One unresolved issue in this study is how PLZF-RARA and EZH2 can protect the protein integrity of each other. The authors clearly showed that EZH2 does not directly bind to the fusion protein as it does for wild-type PLZF. Furthermore, genomic localization of PLZF-RARA and EZH2 was not shown in this study. It is not clear whether they co-occupy promoter and enhancer regions and impact on the observed histone modification changes. Intriguingly, recent studies demonstrated a critical requirement of EZH2 in stabilizing the MYC protein via direct protein-protein binding in cancer.9 Like the mutualistic relationship between clownfish (like Nemo) and sea anemone, there is a potential interdependency between EZH2 and key oncoproteins. Exploration of their “cohabitation” and interplay will likely open a branch of research for a new role of EZH2 in human cancer.
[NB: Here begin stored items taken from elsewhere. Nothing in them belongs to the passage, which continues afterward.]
(** The outer loop, over the replies; [reply.Answer] on a nil reply is
    a nil pointer dereference. *)
Fixpoint loadReplies (txp : option Transport.Transport)
    (cache : gmap string string) (replies : list (option Dns.Msg))
    : M (gmap string string) :=
  match replies with
  | [] => ret cache
  | reply :: rest =>
      match reply with
      | None => panic NilDereference
      | Some m =>
          cache <- loadAnswers txp cache (Dns.Answer m) ;;
          loadReplies txp cache rest
      end
  end.

(** The entry is updated in place; the result is the entry afterwards. *)
Definition LoadPTRs (e : Entry) (txp : option Transport.Transport) : M Entry :=
  let cache := match PTRs e with
               | None => ∅
               | Some m => m
               end in
  cache <- loadReplies txp cache (Replies e) ;;
  ret (set_PTRs (Some cache) e).

(** LoadPTRs from inside its loops: with [cache] reached, the answers
    [after] of the current reply are still to be looked at, then the
    replies [post], then the entry gets the cache. *)
Definition resumeLoadPTRs (e : Entry) (txp : option Transport.Transport)
    (cache : gmap string string) (after : list Dns.RR)
    (post : list (option Dns.Msg)) : M Entry :=
  cache <- loadAnswers txp cache after ;;
  cache <- loadReplies txp cache post ;;
  ret (set_PTRs (Some cache) e).

End LoadPTRs.

(** ** The IPv4 fragment of the address functions

    [net.ParseCIDR], [ip.String()] and [dns.ReverseAddr] are parameters of
    the sections above.  To run the model on concrete inputs, this module
    gives their behaviour on dotted-quad IPv4 text; IPv6 text is outside
    the fragment (it is reported as unparseable here, which the library
    does not do). *)

Module IPv4.
Import Net.

Definition digit (c : ascii) : option Z :=
  if Dns.isDigit c then Some (Z.of_nat (nat_of_ascii c) - 48) else None.

Fixpoint decimal_go (s : list ascii) (acc : Z) : option Z :=
  match s with
  | [] => Some acc
  | c :: r =>
      match digit c with
      | Some d => decimal_go r (acc * 10 + d)
      | None => None
      end
  end.

(** A non-empty string of decimal digits. *)
Definition decimal (s : string) : option Z :=
  match list_ascii_of_string s with
  | [] => None
  | l => decimal_go l 0
  end.

(** The fields of [s] between the occurrences of [sep]. *)
Fixpoint split (sep : ascii) (s : string) : list string :=
  match s with
  | EmptyString => [EmptyString]
  | String c r =>
      if Ascii.eqb c sep then EmptyString :: split sep r
      else match split sep r with
           | f :: fs => String c f :: fs
           | [] => [String c EmptyString]
           end
  end.

(** One field of a dotted quad: decimal, no leading zero, at most 255. *)
Definition parseOctet (s : string) : option Z :=
  match decimal s with
  | Some v =>
      if GoStrings.HasPrefix s "0" && (1 <? String.length s)%nat then None
      else if 255 <? v then None else Some v
  | None => None
  end.

(** [netip.ParseAddr] on IPv4 text. *)
Definition parseIPv4 (s : string) : option IP :=
  match map parseOctet (split "." s) with
  | [Some a; Some b; Some c; Some d] => Some [a; b; c; d]
  | _ => None
  end.

(** [dtoi] on a string that must be decimal throughout. *)
Definition dtoi (s : string) : option Z :=
  match decimal s with
  | Some n => if 16777215 <=? n then None else Some n
  | None => None
  end.

Definition v4InV6Prefix : IP := [0; 0; 0; 0; 0; 0; 0; 0; 0; 0; 255; 255].

(** [net.ParseCIDR] on an IPv4 prefix: the address in 16-byte form, the
    network address and the mask in 4-byte form. *)
Definition ParseCIDR (s : string) : option (IP * IPNet) :=
  match GoStrings.Cut "/" s with
  | None => None
  | Some (addr, mask) =>
      match parseIPv4 addr, dtoi mask with
      | Some ip4, Some n =>
          if 32 <? n then None
          else
            let m := CIDRMask n 32 in
            Some ((v4InV6Prefix ++ ip4)%list,
                  {| IPNet_IP := Mask_apply ip4 m; Mask := m |})
      | _, _ => None
      end
  end.

Definition itoa (z : Z) : string :=
  DecimalString.NilZero.string_of_int (Z.to_int z).

(** [ip.String()] for an IPv4 address in 4-byte or 16-byte form. *)
Definition IP_String (ip : IP) : string :=
  match To4 ip with
  | Some [a; b; c; d] =>
      itoa a +:+ "." +:+ itoa b +:+ "." +:+ itoa c +:+ "." +:+ itoa d
  | _ => "<nil>"
  end.

(** [dns.ReverseAddr] on IPv4 text; the error is given by its text, as
    [%s] prints it. *)
Definition ReverseAddr (addr : string) : string + string :=
  match parseIPv4 addr with
  | Some [a; b; c; d] =>
      inl (itoa d +:+ "." +:+ itoa c +:+ "." +:+ itoa b +:+ "." +:+ itoa a
           +:+ ".in-addr.arpa.")
  | _ => inr ("dns: unrecognized address: " +:+ addr)
  end.

End IPv4.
One important finding by the de Thé group demonstrated that PML-RARA could not be fully degraded in all cells unless arsenic was added.3 However, arsenic has little effect on PLZF-RARA.10 Therefore, depletion of EZH2 using proteolysis targeting chimeras (PROTACs) is a promising direction in achieving remission for this type of variant APL and warrants future investigation in the clinic. Finally, although this current study underscores the importance of epigenetic regulation of EZH2 in APL, it remains to be explored whether this model is unique to PLZF-RARA or shared by some or all of the remaining 17 APL variants and whether a similar mechanism involving EZH2 operates in relapsed classical APL patients.
Conflict-of-interest disclosure: The authors declare no competing financial interests.